Welcome to the world of a group of audacious MIT math geniuses who legally took the Las Vegas casinos for over three million dollars -- and still found time for keg parties, football games, and final exams. The students were handpicked for a decades-old underground blackjack club dedicated to beating the system. While classmates worked long hours in labs and libraries, they traveled to gambling locales with hundreds of thousands of dollars from shady investors taped to their bodies. Filled with tense action and incredibly close calls, this is a real-life mix of Liar's Poker and Ocean's Eleven -- and a story Vegas doesn't want you to read.

Editorial Reviews

Publishers Weekly
"Shy, geeky, amiable" MIT grad Kevin Lewis, was, Mezrich learns at a party, living a double life winning huge sums of cash in Las Vegas casinos. In 1993 when Lewis was 20 years old and feeling aimless, he was invited to join the MIT Blackjack Team, organized by a former math instructor, who said, "Blackjack is beatable." Expanding on the "hi-lo" card-counting techniques popularized by Edward Thorp in his 1962 book, Beat the Dealer, the MIT group's more advanced team strategies were legal, yet frowned upon by casinos.

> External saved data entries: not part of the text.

(* ===== verification/PartialJson.v ===== *)
(** * Completing a JSON prefix ([complete_partial_json] of
    [src/providers/openai.rs])

    While a tool call streams in, its arguments are shown from the prefix
    received so far, closed so that it parses.  The source pops characters
    from the end of a [String]; here the text is kept reversed, so that the
    end is the head of the list.  All tests are for ASCII characters, so
    characters stand for bytes.  [from_str] is [serde_json::from_str]. *)

From S2P Require Import Prelude Text Json.

Definition c_comma : N := 44.
Definition c_lbracket : N := 91.
Definition c_rbracket : N := 93.
Definition c_lbrace : N := 123.
Definition c_rbrace : N := 125.

(** ** The structural scan: closers still owed (innermost first), whether
    inside a string, whether after a backslash there. *)
Record Scan := mkScan { sc_closers : list N; sc_in_string : bool; sc_escaped : bool }.

Definition scan_step (st : Scan) (c : N) : Scan :=
  let '(mkScan closers in_string escaped) := st in
  if in_string then
    if escaped then mkScan closers true false
    else if (c =? c_backslash)%N then mkScan closers true true
    else if (c =? c_dquote)%N then mkScan closers false escaped
    else st
  else if (c =? c_dquote)%N then mkScan closers true escaped
  else if (c =? c_lbrace)%N then mkScan (c_rbrace :: closers) in_string escaped
  else if (c =? c_lbracket)%N then mkScan (c_rbracket :: closers) in_string escaped
  else if (c =? c_rbrace)%N || (c =? c_rbracket)%N then mkScan (tail closers) in_string escaped
  else st.

Definition structural_scan (s : Str) : Scan := fold_left scan_step s (mkScan [] false false).

(** ** The tail of the text, reversed *)

Fixpoint count_backslashes (s : Str) : nat :=
  match s with c :: s' => if (c =? c_backslash)%N then S (count_backslashes s') else O | [] => O end.

(** The text before the opening quote of the string literal at the end. *)
Fixpoint before_open_quote (s : Str) : option Str :=
  match s with
  | [] => None
  | c :: s' =>
      if (c =? c_dquote)%N && Nat.even (count_backslashes s') then Some s' else before_open_quote s'
  end.

Definition trailing_json_string_start (rout : Str) : option Str :=
  match rout with
  | c :: rest => if (c =? c_dquote)%N then before_open_quote rest else None
  | [] => None
  end.

Definition remove_trailing_json_string (rout : Str) : Str :=
  default rout (trailing_json_string_start rout).

(** One turn of the loop: [inl] to continue, [inr] to break. *)
Definition trim_turn (is_object : bool) (rout : Str) : Str + Str :=
  let before := length rout in
  let rout := trim_start rout in
  match rout with
  | c :: rest =>
      if (c =? c_comma)%N then inl rest
      else if is_object && (c =? c_colon)%N then inl (remove_trailing_json_string (trim_start rest))
      else match (if is_object then trailing_json_string_start rout else None) with
           | Some start =>
               match trim_start start with
               | c' :: _ => if (c' =? c_colon)%N then inr rout else inl start
               | [] => inl start
               end
           | None => if (length rout =? before)%nat then inr rout else inl rout
           end
  | [] => if (length rout =? before)%nat then inr rout else inl rout
  end.

Fixpoint trim_loop (fuel : nat) (is_object : bool) (rout : Str) : Str :=
  match fuel with
  | O => rout
  | S fuel' =>
      match trim_turn is_object rout with
      | inl rout' => trim_loop fuel' is_object rout'
      | inr rout' => rout'
      end
  end.

(** A turn that continues shortens the text, so its length is enough fuel
    ([trim_turn_shrinks]). *)
Definition trim_dangling_json_tail (is_object : bool) (rout : Str) : Str :=
  trim_loop (S (length rout)) is_object rout.

(** Close every open container, innermost first. *)
Fixpoint close_all (closers : list N) (rout : Str) : Str :=
  match closers with
  | [] => rout
  | closer :: closers' =>
      close_all closers' (closer :: trim_dangling_json_tail (closer =? c_rbrace)%N rout)
  end.

Definition close_string (st : Scan) (rs : Str) : Str :=
  if sc_in_string st then c_dquote :: (if sc_escaped st then tail rs else rs) else rs.

(** The text handed to the parser when the prefix itself does not parse. *)
Definition completed_text (s : Str) : Str :=
  let st := structural_scan s in
  reverse (close_all (sc_closers st) (close_string st (reverse s))).

Definition complete_partial_json (from_str : Str → option Json) (input : Str) : option Json :=
  let s := trim input in
  if is_empty s then None
  else match from_str s with
       | Some value => Some value
       | None => from_str (completed_text s)
       end.

(** ** Lemmas *)

Lemma trim_start_length s : (length (trim_start s) ≤ length s)%nat.
Proof. induction s as [|c s IH]; simpl; [done|]. destruct (is_whitespace c); simpl; lia. Qed.

Lemma before_open_quote_length s r : before_open_quote s = Some r → (length r < length s)%nat.
Proof.
  induction s as [|c s IH]; simpl; [done|]. destruct (_ && _); [intros [= ->]; simpl; lia|].
  intros ?%IH. lia.
Qed.

Lemma trailing_length s r : trailing_json_string_start s = Some r → (length r < length s)%nat.
Proof.
  destruct s as [|c s]; simpl; [done|]. destruct (_ =? _)%N; [|done].
  intros ?%before_open_quote_length. lia.
Qed.

Lemma remove_trailing_length s : (length (remove_trailing_json_string s) ≤ length s)%nat.
Proof.
  unfold remove_trailing_json_string. destruct (trailing_json_string_start s) eqn:E; simpl; [|done].
  apply trailing_length in E. lia.
Qed.

Lemma trim_turn_shrinks is_object rout rout' :
  trim_turn is_object rout = inl rout' → (length rout' < length rout)%nat.
Proof.
  unfold trim_turn. pose proof (trim_start_length rout) as Ht.
  destruct (trim_start rout) as [|c rest] eqn:E.
  { destruct (Nat.eqb_spec (length (@nil N)) (length rout)); [done|]. intros [= <-]. simpl in *. lia. }
  simpl in Ht. destruct (c =? c_comma)%N; [intros [= <-]; lia|].
  destruct (is_object && (c =? c_colon)%N).
  { intros [= <-]. pose proof (remove_trailing_length (trim_start rest)).
    pose proof (trim_start_length rest). lia. }
  destruct (if is_object then _ else None) as [start|] eqn:Es.
  - destruct is_object; [|done]. apply trailing_length in Es. simpl in Es.
    destruct (trim_start start) as [|c' ?]; [intros [= <-]; lia|].
    destruct (c' =? c_colon)%N; [done|intros [= <-]; lia].
  - destruct (Nat.eqb_spec (length (c :: rest)) (length rout)); [done|]. intros [= <-]. simpl in *. lia.
Qed.

(** ** Nothing is made up: what is trimmed is a prefix of the text. *)

Lemma before_open_quote_suffix s r : before_open_quote s = Some r → r `suffix_of` s.
Proof.
  induction s as [|c s IH]; simpl; [done|].
  destruct (_ && _); [intros [= ->]; by apply suffix_cons_r|]. intros ?%IH. by apply suffix_cons_r.
Qed.

Lemma trim_start_suffix_of s : trim_start s `suffix_of` s.
Proof. destruct (trim_start_suffix s) as (w & Hw & _). by exists w. Qed.

Lemma trailing_suffix s r : trailing_json_string_start s = Some r → r `suffix_of` s.
Proof.
  destruct s as [|c s]; simpl; [done|]. destruct (_ =? _)%N; [|done].
  intros ?%before_open_quote_suffix. by apply suffix_cons_r.
Qed.

Lemma remove_trailing_suffix s : remove_trailing_json_string s `suffix_of` s.
Proof.
  unfold remove_trailing_json_string. destruct (trailing_json_string_start s) eqn:E; simpl; [|done].
  by apply trailing_suffix.
Qed.

Lemma trim_turn_suffix is_object rout :
  match trim_turn is_object rout with inl r => r | inr r => r end `suffix_of` rout.
Proof.
  unfold trim_turn. pose proof (trim_start_suffix_of rout) as Ht.
  destruct (trim_start rout) as [|c rest] eqn:E; [by destruct (_ =? _)%nat|].
  assert (rest `suffix_of` rout) as Hr by (eapply suffix_cons_l; exact Ht).
  destruct (c =? c_comma)%N; [done|]. destruct (is_object && (c =? c_colon)%N).
  { etransitivity; [apply remove_trailing_suffix|]. etransitivity; [apply trim_start_suffix_of|done]. }
  destruct (if is_object then _ else None) as [start|] eqn:Es.
  - destruct is_object; [|done]. apply trailing_suffix in Es.
    destruct (trim_start start) as [|c' ?]; [by etransitivity|].
    destruct (c' =? c_colon)%N; [done|by etransitivity].
  - by destruct (_ =? _)%nat.
Qed.

Lemma trim_loop_suffix fuel is_object rout : trim_loop fuel is_object rout `suffix_of` rout.
Proof.
  revert rout. induction fuel as [|f IH]; intros rout; simpl; [done|].
  pose proof (trim_turn_suffix is_object rout). destruct (trim_turn is_object rout); [|done].
  etransitivity; [apply IH|done].
Qed.

(** A text that ends with a closer has no dangling tail. *)
Lemma trim_after_closer is_object c rout :
  c = c_rbrace ∨ c = c_rbracket → trim_dangling_json_tail is_object (c :: rout) = c :: rout.
Proof.
  intros Hc. unfold trim_dangling_json_tail. cbn [length trim_loop].
  assert (trim_turn is_object (c :: rout) = inr (c :: rout)) as ->; [|done].
  unfold trim_turn. rw trim_start_nonblank; [|by destruct Hc; subst].
  destruct Hc; subst; rw (andb_false_r is_object); destruct is_object; simpl; by rw Nat.eqb_refl.
Qed.

Lemma close_all_closed closers c rout :
  Forall (λ c, c = c_rbrace ∨ c = c_rbracket) (c :: closers) →
  close_all closers (c :: rout) = reverse closers ++ c :: rout.
Proof.
  revert c rout. induction closers as [|d closers IH]; intros c rout Hall; simpl; [done|].
  apply Forall_cons in Hall as [Hc Hall]. rw trim_after_closer // IH // reverse_cons -app_assoc //.
Qed.

Lemma scan_closers_shape s :
  Forall (λ c, c = c_rbrace ∨ c = c_rbracket) (sc_closers (structural_scan s)).
Proof.
  unfold structural_scan. assert (Forall (λ c, c = c_rbrace ∨ c = c_rbracket) (sc_closers (mkScan [] false false))) as H0 by constructor.
  revert H0. generalize (mkScan [] false false). induction s as [|c s IH]; intros st H0; [done|].
  cbn [fold_left]. apply IH. destruct st as [closers in_s esc]. simpl in *.
  repeat case_match; simpl; try done; try (constructor; auto; fail). by destruct H0.
Qed.

(** ** Claims *)

(** The completion of a prefix invents nothing: the text given to the
    parser is an initial part of the prefix (of the prefix with its open
    string closed, less a dangling backslash), followed by exactly the
    closers the scan found open, innermost first; and the loop that trims the
    dangling tail reaches a state where it breaks. *)
Theorem completion_only_closes s :
  let st := structural_scan s in
  (∃ kept, kept `prefix_of` reverse (close_string st (reverse s)) ∧
     completed_text s = kept ++ sc_closers st) ∧
  (∀ is_object rout, ∃ rout', trim_turn is_object rout' = inr (trim_dangling_json_tail is_object rout)).
Proof.
  intros st. split.
  - unfold completed_text. fold st. pose proof (scan_closers_shape s) as Hshape. fold st in Hshape.
    destruct (sc_closers st) as [|c closers].
    { eexists. split; [reflexivity|]. simpl. by rw app_nil_r. }
    cbn [close_all]. set (rout := close_string st (reverse s)).
    rw close_all_closed // reverse_app reverse_involutive reverse_cons -app_assoc.
    eexists. split; [|reflexivity].
    destruct (trim_loop_suffix (S (length rout)) (c =? c_rbrace)%N rout) as [w Hw].
    exists (reverse w). rw -reverse_app. unfold trim_dangling_json_tail. by rw -Hw.
  - intros is_object rout. unfold trim_dangling_json_tail.
    assert (length rout < S (length rout))%nat as Hf by lia. revert Hf.
    generalize (S (length rout)) as fuel. intros fuel. revert rout.
    induction fuel as [|f IH]; intros rout Hf; [lia|]. cbn [trim_loop].
    destruct (trim_turn is_object rout) as [r|r] eqn:E; [|by exists rout].
    apply trim_turn_shrinks in E. apply IH. lia.
Qed.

Backed by anonymous investors, team members checked into Vegas hotels under assumed names and, pretending not to know each other, communicated in the casinos with gestures and card-count code words. Taking advantage of the statistical nature of blackjack, the team raked in millions before casinos caught on and pursued them. In his first nonfiction foray, novelist Mezrich (Reaper, etc.), telling the tale primarily from Kevin's point of view, manages to milk that threat for a degree of suspense. But the tension is undercut by the first-draft feel of his pedestrian prose, alternating between irrelevant details and heightened melodrama. In a closing essay, Lewis details the intricacies of card counting.
Kirkus Reviews
Thriller author Mezrich (Reaper, 1998, etc.) depicts a team of card-counting MIT students who live the Vegas high life for a while before getting caught and barred from all casinos everywhere. Approached to join the MIT blackjack club, Kevin Lewis was hesitant: Aren’t they nerds who play cards in the library all night long? Still, Kevin is far enough along in his education to know that he’s not cut out for the typical life of an MIT alum, so he decides to check out the club, which he discovers is churning out teams of card counters. (The author suggests that the Techies developed a new system for card counting, but it seems more likely they simply expanded its possibilities.) After passing a series of tests, learning "basic strategy," and such, Kevin is allowed to join the teams of counters spread throughout a casino so as to raise the chance that someone will find a sufficiently advantageous situation to play in. (Playing alone can take forever.) Soon he’s mastered all the dodges, and before he can say Ocean’s 11 he’s rolling in dough and dating an LA Rams cheerleader. The scam works for a time—it’s legal, actually, so where’s the fun?—but soon enough the casinos seem to be onto them. Faceless authority suddenly assumes the form of Vincent Cole, who may work for a private investigation service specializing in routing out counters. From there it’s mainly a question of how the counters got caught. Did one of their own turn them in, or was it facial recognition software developed at (you guessed it) MIT? Mezrich’s prose is generally colorless, and he unwisely attempts to punch it up with some over-dramatized scenes at the card tables and by using italics wherever he’s talking about a lot ofmoney. Compelling—if you’re into that sort of thing.
From the Publisher
Bill Simmons ESPN THE magazine This book made me want to gamble! Vegas! Vegas!

Rocky Mountain News (Denver) A lively tale that could pass for thriller fiction....Mezrich's skilled yet easy writing draws sweat to the reader's brow.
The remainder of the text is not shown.